As a journalist, Fernandez was known for covering primarily hard news, working for NBC’s and CBS’ news operations in various capacities, before reporting on the glitz and glamor of Hollywood. That transition proved to be “interesting at times, difficult for sure,” she said.

“I grew up in a very rigid arena, where the (Edward R.) Murrow tradition had been handed down,” said Fernandez, 36, a journalist since graduating from Sacramento State University in 1983.

A show like “Access Hollywood,” which is heading into its second season, is “more honest about being entertaining and theatrical as opposed to news, which says no, just to slap out the facts,” Fernandez said. “And so in that sense it’s been difficult.”

The native of Mexico City said the show, which is produced by NBC and New World Entertainment and is seen weekdays on WMAQ-Ch. 5 at 6:30 p.m., is “in transition. But we are growing and doing quite well.”

That transition includes getting a new co-host. Larry Mendte, who like Fernandez used to work at WBBM-Ch. 2 in Chicago, left “Access Hollywood” to become a news anchor in Philadelphia. She said the producers are looking at CBS sportscaster Pat O’Brien, who has subbed on “Access” rival “Entertainment Tonight,” and others.

Fernandez has been seen in many different lights. But for a time while in Chicago, a lot of that light was negative.

She was at Channel 2 for two years starting in 1987. “I felt like such a cub reporter,” Fernandez said about the job, her first big television gig.

Fernandez worked for former WBBM news director Ron Kershaw, whom “I fell madly in love with.” Fernandez had to watch Kershaw succumb to pancreatic cancer, dying in July 1988 at 44.

Only two months after Kershaw’s death, Fernandez took heat for what she calls one of the biggest scoops of her career: accused cocaine kingpin John Cappas, who turned himself in to Fernandez after his indictment on federal drug charges in September, 1988.

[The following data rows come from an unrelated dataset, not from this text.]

Lemma divergent_spec g : divergent g = true <-> exists v w a b, v ∈ g /\ w ∈ g /\ extract_triple_object v = Some a /\ extract_triple_object w = Some b /\ a <> b.
Proof.
  unfold divergent, distinct_objects. rewrite Nat.leb_le.
  assert (He : forall o, o ∈ (list_to_set (omap extract_triple_object g) : gset string) <-> exists v, v ∈ g /\ extract_triple_object v = Some o).
  { intros o. rewrite elem_of_list_to_set, list_elem_of_omap. done. }
  set (objs := list_to_set _) in *. split.
  - intros Hsz. destruct (set_choose_L objs) as [a Ha]; [intros E; rewrite E, size_empty in Hsz; lia|].
    destruct (set_choose_L (objs ∖ {[a]})) as [b Hb].
    { intros E. assert (objs ⊆ {[a]}) as Hsub by (intros x Hx; destruct (decide (x = a)); [set_solver|]; assert (x ∈ objs ∖ {[a]}) by (apply elem_of_difference; split; [done|set_solver]); set_solver). apply subseteq_size in Hsub. rewrite size_singleton in Hsub. lia. }
    apply elem_of_difference in Hb as [Hb Hab]. apply He in Ha as (v & ? & ?), Hb as (w & ? & ?).
    exists v, w, a, b. split_and!; try done. set_solver.
  - intros (v & w & a & b & Hv & Hw & Ea & Eb & Hab). assert (Hsub : ({[a; b]} : gset string) ⊆ objs).
    { intros x. rewrite elem_of_union, !elem_of_singleton. intros [-> | ->]; apply He; [by exists v|by exists w]. }
    apply subseteq_size in Hsub. rewrite size_union, !size_singleton in Hsub by set_solver. lia.
Qed.

(** ** Lemmas: the profile *)

Section Profile.
Context (from_str : string -> option Value) (reread : spec_float -> spec_float).
Context (recent_first : list SeedRow -> list SeedRow) (Hrecent : forall l, recent_first l ≡ₚ l).

Abbreviation load_row := (load_row from_str reread).
Abbreviation profile_seeds := (profile_seeds from_str reread recent_first).

Definition profile_row (r : SeedRow) : bool := String.eqb (r_nature r) "Preference" && String.eqb (r_content_type r) "KeyValue".

Lemma profile_elem t s : s ∈ profile_seeds t <-> exists r, r ∈ rows t /\ profile_row r = true /\ load_row r = Some s.
Proof.
  unfold Graph.profile_seeds, load_profile_seeds. rewrite list_elem_of_omap. setoid_rewrite Hrecent.
  split; intros (r & H & Hl); exists r; [apply elem_of_Lfilter in H as [H Hp]; by split_and!|].
  destruct Hl as [Hp Hl]. split; [|done]. by apply elem_of_Lfilter.
Qed.

(** At most one entry for each key. *)
Definition one_per_key (t : SeedTable) : Prop :=
  forall s s' key, s ∈ profile_seeds t -> s' ∈ profile_seeds t -> has_key key s = true -> has_key key s' = true -> s = s'.

(** The entry of a key. *)
Definition entry (key value : string) (t : SeedTable) : Prop :=
  exists s, s ∈ profile_seeds t /\ sd_content s = KeyValue key value.

Lemma profile_delete id t s : s ∈ profile_seeds (delete_seeds [id] t) <-> s ∈ profile_seeds t /\ sd_id s <> id.
Proof.
  rewrite !profile_elem. destruct (delete_seeds_rows [id] t) as [-> _]. setoid_rewrite elem_of_Lfilter. split.
  - intros (r & [Hr Hn] & Hp & Hs). split; [by exists r|]. apply load_row_inv in Hs as (-> & _). apply negb_true_iff, bool_decide_eq_false in Hn. set_solver.
  - intros [(r & Hr & Hp & Hs) Hne]. exists r. split_and!; [done| |done|done]. apply load_row_inv in Hs as (E & _). rewrite E in Hne.
    rewrite bool_decide_eq_false_2; [done|set_solver].
Qed.

Lemma profile_ids t s s' : NoDup (map r_id (rows t)) -> s ∈ profile_seeds t -> s' ∈ profile_seeds t -> sd_id s = sd_id s' -> s = s'.
Proof.
  intros Hnd (r & Hr & _ & Hs)%profile_elem (r' & Hr' & _ & Hs')%profile_elem E.
  pose proof (load_row_inv _ _ _ _ Hs) as (E1 & _). pose proof (load_row_inv _ _ _ _ Hs') as (E2 & _).
  assert (r = r') as -> by (by eapply unique_row; [..|congruence]). congruence.
Qed.
Context (to_string : Value -> string) (printed : spec_float -> spec_float).
Context (Hnum : to_f32 (reread (printed (F32.of_Z 1))) = F32.of_Z 1).

Lemma profile_seed_elem uuid session now key value t :
  from_str (to_string (content_json (KeyValue key value))) = Some (content_json (KeyValue key value)) -> (- 2 ^ 63 <= now < 2 ^ 63)%Z -> uuid ∉ map r_id (rows t) ->
  let p := profile_seed uuid session now key value in
  forall s, s ∈ profile_seeds (insert_seed from_str to_string (seed_json printed p) t) <-> s ∈ profile_seeds t \/ s = p.
Proof.
  intros Hjson Hnow Hfresh p s. unfold insert_seed. cbn [rows]. set (r := row_of_json _ _ _).
  assert (Hl : load_row r = Some p) by (apply load_row_of; [split_and!; cbn; lia|exact Hjson|done]).
  assert (r_id r = uuid) as Hid by done. rewrite Hid, bool_decide_eq_false_2 by done. rewrite !profile_elem. cbn [rows].
  setoid_rewrite elem_of_app. setoid_rewrite list_elem_of_singleton. split.
  - intros (r' & [Hr| ->] & Hp & Hs); [left; by exists r'|right; congruence].
  - intros [(r' & Hr & Hp & Hs)| ->]; [exists r'; auto|exists r; split_and!; [by right|done|done]].
Qed.

End Profile.

(** ** Properties *)

(** [C32] Expanding the memory graph is a search in breadth.  For any order SQLite
    meets the rows in, with distinct identifiers and a limit no smaller than the
    table, the expansion ends, whatever the number of hops asked for, and holds
    exactly the triples with the asked predicate that can be reached from an
    anchor through at most so many triples, each once, with its least number of
    hops; nearer ones come first, and among equals the strongest. *)
Theorem graph_expand_spec from_str to_string reread scan anchors max_hops limit predicate t :
  (forall l, scan l ≡ₚ l) -> NoDup (map r_id (rows t)) -> (Z.of_nat (length (rows t)) <= limit)%Z -> (0 <= max_hops)%Z ->
  exists res, graph_expand_multi from_str to_string reread scan anchors max_hops limit predicate t = Some res /\
    (forall v h, (v, h) ∈ res <-> exists r m, h = Z.of_nat m /\ (h <= max_hops)%Z /\ v = graph_json from_str reread r /\
                                     first_at from_str to_string reread predicate t anchors m r) /\
    NoDup (map (fun s => extract_seed_id (fst s)) res) /\ Sorted nearer res.
Proof. apply expand_exact. Qed.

Some news pundits questioned Fernandez’s coupe, alleging she was partying with the guy in a bikini while boating on a lake, among other things. “It’s all a lie,” she said. “It was an effort to put me down at the time.”

Cappas gave himself up to Fernandez and her camera crew at a cabin near a lake as an exclusive. She was to surrender him to agents of the Drug Enforcement Administration in Chicago. She said former Channel 2 reporter Jim Avila, with whom Fernandez consulted, called then-U.S. Atty. Anton Valukas, who gave his blessing to the deal.

While at the cabin, a friend of Cappas’ asked if he wanted to join him for one more ride on his boat before he went to jail. Later, Cappas wanted to stop for pizza and a beer. “Every step of the way I informed management of my dealings,” Fernandez said.

“I learned a tremendous amount” from that incident, Fernandez said. “I learned how mean and political and horrible people can be to you.”

She said because it was early in her career, the incident “typecast me as a young woman and always with the sexual connotation. And I think that was very unfortunate for me. . . .

“But I have nothing to regret in terms of how I got that story. I got it fair and square. I worked my butt off to get it, and I got slammed and never got the rewards I should have. But having said all that, would I go through that again? I don’t believe you should have regrets. I believe you learn from everything.”